## Items listed in a dataset
——
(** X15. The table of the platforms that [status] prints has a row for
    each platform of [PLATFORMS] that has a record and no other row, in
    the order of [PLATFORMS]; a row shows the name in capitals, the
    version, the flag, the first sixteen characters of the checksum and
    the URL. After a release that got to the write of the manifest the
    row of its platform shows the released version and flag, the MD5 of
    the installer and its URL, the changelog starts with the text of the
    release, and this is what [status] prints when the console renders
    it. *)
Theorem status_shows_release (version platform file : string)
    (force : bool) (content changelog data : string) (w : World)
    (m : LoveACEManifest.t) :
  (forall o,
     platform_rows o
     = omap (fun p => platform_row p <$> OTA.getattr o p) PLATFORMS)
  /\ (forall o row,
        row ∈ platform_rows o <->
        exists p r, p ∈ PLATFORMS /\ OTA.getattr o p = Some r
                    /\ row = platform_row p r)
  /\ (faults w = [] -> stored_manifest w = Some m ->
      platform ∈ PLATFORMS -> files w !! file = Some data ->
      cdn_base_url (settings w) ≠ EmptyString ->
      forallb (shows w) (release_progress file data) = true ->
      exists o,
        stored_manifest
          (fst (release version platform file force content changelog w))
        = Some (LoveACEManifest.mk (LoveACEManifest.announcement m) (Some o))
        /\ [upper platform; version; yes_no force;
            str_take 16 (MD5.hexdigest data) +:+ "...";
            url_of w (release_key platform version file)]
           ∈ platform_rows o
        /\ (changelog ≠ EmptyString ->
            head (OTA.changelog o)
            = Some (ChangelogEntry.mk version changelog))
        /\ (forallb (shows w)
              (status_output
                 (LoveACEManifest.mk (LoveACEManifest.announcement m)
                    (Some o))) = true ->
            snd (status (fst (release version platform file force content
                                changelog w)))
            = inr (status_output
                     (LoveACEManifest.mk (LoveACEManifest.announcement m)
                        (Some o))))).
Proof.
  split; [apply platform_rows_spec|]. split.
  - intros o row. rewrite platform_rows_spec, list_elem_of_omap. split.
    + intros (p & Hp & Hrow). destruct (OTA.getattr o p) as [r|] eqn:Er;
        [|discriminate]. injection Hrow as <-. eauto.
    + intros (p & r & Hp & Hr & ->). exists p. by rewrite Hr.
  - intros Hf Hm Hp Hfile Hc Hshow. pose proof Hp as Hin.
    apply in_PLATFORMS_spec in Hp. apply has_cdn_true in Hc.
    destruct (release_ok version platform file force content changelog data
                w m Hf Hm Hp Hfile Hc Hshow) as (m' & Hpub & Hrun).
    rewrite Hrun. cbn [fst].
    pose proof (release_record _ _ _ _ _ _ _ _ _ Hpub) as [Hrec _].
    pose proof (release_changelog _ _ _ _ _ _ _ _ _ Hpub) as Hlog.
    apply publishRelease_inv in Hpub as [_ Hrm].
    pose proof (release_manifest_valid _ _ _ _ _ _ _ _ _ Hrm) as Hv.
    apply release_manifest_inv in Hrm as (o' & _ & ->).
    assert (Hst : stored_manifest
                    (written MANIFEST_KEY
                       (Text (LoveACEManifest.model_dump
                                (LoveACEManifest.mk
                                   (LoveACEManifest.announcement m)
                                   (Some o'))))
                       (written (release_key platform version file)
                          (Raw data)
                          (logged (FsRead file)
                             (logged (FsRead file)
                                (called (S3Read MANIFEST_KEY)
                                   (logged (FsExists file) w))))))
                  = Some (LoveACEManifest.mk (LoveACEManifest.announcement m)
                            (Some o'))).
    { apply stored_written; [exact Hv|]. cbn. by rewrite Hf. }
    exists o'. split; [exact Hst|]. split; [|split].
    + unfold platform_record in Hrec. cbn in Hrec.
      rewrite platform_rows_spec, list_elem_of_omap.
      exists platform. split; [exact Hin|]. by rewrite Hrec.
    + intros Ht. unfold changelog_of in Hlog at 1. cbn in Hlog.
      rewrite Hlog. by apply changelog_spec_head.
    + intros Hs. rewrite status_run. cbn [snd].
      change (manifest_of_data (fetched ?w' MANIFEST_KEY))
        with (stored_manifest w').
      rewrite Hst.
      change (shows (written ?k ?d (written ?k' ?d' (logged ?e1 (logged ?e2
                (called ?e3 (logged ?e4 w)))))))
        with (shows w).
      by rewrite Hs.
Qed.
——
## Work required
In your answer, include only the lines above starting at the line that holds "apply in_PLATFORMS_spec in" and ending at the line that holds "apply release_manifest_inv in", copied exactly.

## Answer
    apply in_PLATFORMS_spec in Hp. apply has_cdn_true in Hc.
    destruct (release_ok version platform file force content changelog data
                w m Hf Hm Hp Hfile Hc Hshow) as (m' & Hpub & Hrun).
    rewrite Hrun. cbn [fst].
    pose proof (release_record _ _ _ _ _ _ _ _ _ Hpub) as [Hrec _].
    pose proof (release_changelog _ _ _ _ _ _ _ _ _ Hpub) as Hlog.
    apply publishRelease_inv in Hpub as [_ Hrm].
    pose proof (release_manifest_valid _ _ _ _ _ _ _ _ _ Hrm) as Hv.
    apply release_manifest_inv in Hrm as (o' & _ & ->).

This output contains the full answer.